### PROBLEM TO WORK ON
Return every line from the records below in which the word "true" is found.

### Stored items
★ ★ ★

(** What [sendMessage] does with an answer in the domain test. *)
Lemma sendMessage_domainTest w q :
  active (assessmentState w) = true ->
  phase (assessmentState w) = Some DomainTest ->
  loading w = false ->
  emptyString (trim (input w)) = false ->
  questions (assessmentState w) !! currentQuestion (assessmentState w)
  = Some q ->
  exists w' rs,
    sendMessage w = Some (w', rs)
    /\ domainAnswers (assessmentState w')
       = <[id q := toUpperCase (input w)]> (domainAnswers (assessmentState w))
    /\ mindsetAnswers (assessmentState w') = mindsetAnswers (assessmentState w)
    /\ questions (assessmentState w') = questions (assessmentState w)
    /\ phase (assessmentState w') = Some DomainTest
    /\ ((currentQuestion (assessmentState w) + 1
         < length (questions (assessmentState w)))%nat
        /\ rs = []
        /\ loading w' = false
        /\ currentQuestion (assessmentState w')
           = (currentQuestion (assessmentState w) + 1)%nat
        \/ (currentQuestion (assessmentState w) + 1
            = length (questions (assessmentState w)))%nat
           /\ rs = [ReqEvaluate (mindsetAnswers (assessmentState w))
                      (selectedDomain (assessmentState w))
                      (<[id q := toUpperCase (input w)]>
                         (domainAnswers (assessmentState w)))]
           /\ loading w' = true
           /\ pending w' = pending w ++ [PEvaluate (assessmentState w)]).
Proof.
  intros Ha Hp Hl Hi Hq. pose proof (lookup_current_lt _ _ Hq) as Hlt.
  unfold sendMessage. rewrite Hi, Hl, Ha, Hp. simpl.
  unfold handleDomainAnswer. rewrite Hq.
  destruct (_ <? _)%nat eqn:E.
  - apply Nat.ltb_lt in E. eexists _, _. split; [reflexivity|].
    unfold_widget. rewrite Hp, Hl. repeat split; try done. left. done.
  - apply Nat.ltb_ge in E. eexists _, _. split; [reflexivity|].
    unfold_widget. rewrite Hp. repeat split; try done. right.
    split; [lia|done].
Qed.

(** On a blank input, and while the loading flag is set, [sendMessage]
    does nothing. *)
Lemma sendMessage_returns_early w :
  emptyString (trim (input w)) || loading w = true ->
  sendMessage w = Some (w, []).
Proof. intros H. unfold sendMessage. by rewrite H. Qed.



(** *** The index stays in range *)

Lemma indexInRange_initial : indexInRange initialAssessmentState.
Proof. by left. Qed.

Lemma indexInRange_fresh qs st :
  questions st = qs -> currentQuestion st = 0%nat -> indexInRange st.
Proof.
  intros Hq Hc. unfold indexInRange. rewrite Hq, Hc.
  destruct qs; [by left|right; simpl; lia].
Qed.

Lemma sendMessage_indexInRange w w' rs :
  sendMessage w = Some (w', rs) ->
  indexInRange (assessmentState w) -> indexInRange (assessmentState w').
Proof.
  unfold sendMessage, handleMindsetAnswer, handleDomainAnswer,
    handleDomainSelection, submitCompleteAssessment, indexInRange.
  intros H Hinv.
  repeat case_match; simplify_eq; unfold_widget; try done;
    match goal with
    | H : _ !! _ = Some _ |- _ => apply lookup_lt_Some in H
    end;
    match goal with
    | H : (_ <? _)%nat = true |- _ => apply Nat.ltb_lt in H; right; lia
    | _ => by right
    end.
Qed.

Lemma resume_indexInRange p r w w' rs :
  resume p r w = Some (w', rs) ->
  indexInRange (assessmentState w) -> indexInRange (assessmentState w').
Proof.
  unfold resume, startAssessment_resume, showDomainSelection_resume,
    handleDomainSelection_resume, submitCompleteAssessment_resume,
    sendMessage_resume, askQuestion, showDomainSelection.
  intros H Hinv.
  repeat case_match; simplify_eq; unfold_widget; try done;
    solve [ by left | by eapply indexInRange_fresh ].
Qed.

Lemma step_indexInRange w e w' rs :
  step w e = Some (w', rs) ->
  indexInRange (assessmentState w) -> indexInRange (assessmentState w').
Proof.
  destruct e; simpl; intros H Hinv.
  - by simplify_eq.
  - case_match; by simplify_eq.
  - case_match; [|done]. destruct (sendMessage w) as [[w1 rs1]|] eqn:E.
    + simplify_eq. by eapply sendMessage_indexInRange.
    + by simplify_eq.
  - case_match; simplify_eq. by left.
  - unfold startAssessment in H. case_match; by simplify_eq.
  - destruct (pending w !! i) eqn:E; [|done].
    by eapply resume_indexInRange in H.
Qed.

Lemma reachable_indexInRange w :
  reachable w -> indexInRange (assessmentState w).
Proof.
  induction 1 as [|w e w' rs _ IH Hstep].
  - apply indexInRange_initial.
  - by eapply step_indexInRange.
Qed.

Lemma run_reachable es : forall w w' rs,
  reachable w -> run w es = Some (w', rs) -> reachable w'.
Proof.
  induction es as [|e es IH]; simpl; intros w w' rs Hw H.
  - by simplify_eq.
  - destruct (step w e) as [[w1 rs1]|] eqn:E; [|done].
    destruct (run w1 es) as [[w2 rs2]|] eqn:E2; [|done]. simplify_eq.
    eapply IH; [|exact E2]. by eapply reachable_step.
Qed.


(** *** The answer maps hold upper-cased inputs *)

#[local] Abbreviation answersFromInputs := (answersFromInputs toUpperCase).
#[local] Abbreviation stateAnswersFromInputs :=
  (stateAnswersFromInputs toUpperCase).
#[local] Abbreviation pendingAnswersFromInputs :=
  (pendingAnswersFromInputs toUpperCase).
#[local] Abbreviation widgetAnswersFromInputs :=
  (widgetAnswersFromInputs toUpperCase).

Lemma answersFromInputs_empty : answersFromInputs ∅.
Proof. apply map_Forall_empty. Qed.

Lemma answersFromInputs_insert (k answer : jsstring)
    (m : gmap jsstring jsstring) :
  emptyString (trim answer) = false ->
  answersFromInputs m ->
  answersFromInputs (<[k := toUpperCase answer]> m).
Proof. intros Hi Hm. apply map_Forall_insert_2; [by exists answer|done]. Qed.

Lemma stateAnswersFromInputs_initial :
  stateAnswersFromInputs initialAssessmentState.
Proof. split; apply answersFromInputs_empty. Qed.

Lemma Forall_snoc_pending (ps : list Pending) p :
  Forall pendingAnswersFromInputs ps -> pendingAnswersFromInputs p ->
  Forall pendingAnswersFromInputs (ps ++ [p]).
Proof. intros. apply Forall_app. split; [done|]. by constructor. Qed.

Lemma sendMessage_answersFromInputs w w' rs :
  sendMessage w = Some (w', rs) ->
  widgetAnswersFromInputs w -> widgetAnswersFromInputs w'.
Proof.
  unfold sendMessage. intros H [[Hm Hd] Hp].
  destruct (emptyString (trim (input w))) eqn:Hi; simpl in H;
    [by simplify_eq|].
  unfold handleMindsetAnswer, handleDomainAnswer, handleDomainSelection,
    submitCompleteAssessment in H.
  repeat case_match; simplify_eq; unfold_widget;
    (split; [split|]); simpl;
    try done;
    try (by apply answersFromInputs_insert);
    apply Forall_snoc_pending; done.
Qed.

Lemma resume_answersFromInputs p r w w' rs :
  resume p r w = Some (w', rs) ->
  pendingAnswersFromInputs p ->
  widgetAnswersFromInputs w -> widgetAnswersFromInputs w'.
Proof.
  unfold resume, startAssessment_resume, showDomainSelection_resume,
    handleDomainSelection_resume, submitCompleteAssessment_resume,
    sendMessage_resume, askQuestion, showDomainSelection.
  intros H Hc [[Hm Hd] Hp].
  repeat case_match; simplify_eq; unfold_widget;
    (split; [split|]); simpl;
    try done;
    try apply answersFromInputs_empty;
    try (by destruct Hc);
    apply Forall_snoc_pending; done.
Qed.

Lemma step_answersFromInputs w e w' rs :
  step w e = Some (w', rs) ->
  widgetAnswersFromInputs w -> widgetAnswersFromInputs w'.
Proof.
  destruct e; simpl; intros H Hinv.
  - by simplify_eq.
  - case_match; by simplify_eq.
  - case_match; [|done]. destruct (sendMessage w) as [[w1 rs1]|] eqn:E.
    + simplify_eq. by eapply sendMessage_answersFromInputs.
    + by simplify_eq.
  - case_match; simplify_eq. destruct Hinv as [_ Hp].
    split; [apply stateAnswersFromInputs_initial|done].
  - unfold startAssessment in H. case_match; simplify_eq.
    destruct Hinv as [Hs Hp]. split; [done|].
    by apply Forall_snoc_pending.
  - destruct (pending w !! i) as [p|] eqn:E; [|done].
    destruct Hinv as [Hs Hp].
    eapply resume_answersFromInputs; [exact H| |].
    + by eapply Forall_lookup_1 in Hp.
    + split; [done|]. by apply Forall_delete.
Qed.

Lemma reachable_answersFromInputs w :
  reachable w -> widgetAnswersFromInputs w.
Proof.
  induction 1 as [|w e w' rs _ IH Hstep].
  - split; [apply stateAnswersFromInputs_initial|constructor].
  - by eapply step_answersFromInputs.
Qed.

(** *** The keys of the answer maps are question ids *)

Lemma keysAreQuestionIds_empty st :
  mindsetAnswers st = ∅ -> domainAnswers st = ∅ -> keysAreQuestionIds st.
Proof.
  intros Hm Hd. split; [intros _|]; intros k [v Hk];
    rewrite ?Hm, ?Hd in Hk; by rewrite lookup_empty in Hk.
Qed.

★ ★ ★

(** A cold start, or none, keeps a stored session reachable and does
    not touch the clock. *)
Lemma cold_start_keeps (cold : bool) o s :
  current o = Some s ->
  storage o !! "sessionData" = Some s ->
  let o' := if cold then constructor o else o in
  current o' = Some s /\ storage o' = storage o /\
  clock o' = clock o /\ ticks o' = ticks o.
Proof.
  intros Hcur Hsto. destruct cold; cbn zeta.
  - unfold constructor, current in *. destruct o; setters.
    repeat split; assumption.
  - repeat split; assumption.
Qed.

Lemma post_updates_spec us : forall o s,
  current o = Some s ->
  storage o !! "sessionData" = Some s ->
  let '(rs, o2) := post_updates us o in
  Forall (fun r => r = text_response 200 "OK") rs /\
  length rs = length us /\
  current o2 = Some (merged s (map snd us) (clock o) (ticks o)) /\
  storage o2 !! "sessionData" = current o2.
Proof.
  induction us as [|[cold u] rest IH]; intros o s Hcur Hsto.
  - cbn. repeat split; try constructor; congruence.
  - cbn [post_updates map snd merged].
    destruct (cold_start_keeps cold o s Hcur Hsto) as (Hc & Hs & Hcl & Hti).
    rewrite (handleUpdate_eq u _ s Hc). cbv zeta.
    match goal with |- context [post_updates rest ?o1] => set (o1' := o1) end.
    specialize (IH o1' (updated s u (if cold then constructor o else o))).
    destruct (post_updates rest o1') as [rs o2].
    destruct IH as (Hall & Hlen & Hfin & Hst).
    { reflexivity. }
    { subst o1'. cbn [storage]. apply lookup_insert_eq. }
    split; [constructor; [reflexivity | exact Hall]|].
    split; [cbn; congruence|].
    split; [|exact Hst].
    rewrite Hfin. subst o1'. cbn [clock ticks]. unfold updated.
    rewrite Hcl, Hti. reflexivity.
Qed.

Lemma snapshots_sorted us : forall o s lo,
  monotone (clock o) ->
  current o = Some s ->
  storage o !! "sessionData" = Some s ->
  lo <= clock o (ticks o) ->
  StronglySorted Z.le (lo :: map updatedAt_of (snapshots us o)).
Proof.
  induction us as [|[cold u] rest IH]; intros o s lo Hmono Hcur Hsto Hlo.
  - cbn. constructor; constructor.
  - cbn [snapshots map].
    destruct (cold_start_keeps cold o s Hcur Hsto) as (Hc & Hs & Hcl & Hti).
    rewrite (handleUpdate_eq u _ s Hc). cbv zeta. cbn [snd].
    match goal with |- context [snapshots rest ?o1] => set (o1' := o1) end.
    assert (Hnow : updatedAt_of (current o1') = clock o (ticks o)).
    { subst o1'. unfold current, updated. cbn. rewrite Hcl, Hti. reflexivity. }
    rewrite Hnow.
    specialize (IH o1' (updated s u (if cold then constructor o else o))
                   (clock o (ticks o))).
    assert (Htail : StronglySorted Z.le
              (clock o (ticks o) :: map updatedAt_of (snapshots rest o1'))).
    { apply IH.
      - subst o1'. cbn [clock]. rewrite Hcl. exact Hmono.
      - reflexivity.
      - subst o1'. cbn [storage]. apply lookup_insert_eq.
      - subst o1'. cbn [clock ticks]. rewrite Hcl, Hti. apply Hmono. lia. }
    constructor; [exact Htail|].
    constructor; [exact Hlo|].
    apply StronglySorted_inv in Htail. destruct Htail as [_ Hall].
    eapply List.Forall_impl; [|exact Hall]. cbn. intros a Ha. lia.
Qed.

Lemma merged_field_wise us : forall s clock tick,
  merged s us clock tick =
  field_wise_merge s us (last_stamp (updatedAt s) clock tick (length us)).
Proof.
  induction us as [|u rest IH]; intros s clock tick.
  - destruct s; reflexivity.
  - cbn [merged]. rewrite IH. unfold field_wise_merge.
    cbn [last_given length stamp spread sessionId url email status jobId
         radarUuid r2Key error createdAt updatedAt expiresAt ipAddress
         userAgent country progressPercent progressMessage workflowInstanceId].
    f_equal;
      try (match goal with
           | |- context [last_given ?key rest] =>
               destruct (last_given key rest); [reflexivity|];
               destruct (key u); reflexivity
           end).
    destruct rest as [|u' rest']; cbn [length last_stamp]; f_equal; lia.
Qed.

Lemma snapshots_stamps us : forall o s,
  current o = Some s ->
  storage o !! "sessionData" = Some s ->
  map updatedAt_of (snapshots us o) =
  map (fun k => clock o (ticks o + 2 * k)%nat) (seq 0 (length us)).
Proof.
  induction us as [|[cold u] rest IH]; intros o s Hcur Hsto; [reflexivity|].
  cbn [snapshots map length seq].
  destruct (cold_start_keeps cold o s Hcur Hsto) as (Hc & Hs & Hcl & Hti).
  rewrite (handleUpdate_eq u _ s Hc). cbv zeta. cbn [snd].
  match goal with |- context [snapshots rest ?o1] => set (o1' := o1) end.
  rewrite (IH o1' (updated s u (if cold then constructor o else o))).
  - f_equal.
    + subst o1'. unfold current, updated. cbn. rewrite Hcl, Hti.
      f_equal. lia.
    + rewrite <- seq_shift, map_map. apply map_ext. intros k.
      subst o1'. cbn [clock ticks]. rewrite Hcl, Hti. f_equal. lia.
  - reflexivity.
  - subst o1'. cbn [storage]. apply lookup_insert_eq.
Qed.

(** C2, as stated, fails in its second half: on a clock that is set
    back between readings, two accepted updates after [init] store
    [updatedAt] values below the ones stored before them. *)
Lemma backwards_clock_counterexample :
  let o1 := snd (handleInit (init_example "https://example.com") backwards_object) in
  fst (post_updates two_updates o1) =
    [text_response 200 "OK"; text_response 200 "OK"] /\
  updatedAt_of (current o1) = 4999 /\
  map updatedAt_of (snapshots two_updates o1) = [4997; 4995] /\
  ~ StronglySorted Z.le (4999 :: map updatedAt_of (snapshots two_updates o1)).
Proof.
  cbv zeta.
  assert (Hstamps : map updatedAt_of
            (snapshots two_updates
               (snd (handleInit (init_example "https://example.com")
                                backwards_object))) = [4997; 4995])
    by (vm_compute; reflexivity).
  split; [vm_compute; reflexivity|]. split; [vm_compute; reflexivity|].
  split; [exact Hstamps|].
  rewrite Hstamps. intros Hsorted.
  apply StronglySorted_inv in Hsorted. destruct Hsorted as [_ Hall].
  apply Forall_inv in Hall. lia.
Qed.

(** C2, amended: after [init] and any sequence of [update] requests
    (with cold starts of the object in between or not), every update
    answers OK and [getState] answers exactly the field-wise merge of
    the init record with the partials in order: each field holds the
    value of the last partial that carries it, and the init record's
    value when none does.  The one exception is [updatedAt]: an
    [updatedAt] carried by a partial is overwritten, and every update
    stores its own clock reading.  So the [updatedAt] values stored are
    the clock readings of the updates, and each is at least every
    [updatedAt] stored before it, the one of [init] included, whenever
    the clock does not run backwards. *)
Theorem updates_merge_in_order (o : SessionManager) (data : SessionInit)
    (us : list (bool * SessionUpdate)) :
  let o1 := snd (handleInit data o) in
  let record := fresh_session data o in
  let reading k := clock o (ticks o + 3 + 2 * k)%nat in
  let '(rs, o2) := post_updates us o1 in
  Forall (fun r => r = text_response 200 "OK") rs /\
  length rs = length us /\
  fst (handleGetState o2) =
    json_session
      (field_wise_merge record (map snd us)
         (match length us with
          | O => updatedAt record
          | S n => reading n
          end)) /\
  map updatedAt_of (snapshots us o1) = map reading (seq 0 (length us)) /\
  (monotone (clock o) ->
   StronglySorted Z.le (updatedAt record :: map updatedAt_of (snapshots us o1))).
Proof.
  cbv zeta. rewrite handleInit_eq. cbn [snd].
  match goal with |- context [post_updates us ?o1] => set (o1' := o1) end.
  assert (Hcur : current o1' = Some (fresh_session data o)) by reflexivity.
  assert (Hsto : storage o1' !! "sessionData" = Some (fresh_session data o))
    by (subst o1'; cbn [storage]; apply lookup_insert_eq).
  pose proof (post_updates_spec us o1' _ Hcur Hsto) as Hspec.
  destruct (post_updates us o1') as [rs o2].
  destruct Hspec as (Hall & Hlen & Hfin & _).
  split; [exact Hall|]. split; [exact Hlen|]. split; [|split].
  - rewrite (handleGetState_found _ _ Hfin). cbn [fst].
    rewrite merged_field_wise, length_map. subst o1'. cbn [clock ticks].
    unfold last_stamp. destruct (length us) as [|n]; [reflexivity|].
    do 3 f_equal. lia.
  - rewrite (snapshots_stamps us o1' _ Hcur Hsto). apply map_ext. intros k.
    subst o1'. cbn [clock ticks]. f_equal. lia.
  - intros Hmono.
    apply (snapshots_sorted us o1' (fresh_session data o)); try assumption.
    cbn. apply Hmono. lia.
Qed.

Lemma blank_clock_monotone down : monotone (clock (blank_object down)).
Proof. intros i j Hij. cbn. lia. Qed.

★ ★ ★

### REPLY
  active (assessmentState w) = true ->
           /\ loading w' = true
  emptyString (trim (input w)) || loading w = true ->
    | H : (_ <? _)%nat = true |- _ => apply Nat.ltb_lt in H; right; lia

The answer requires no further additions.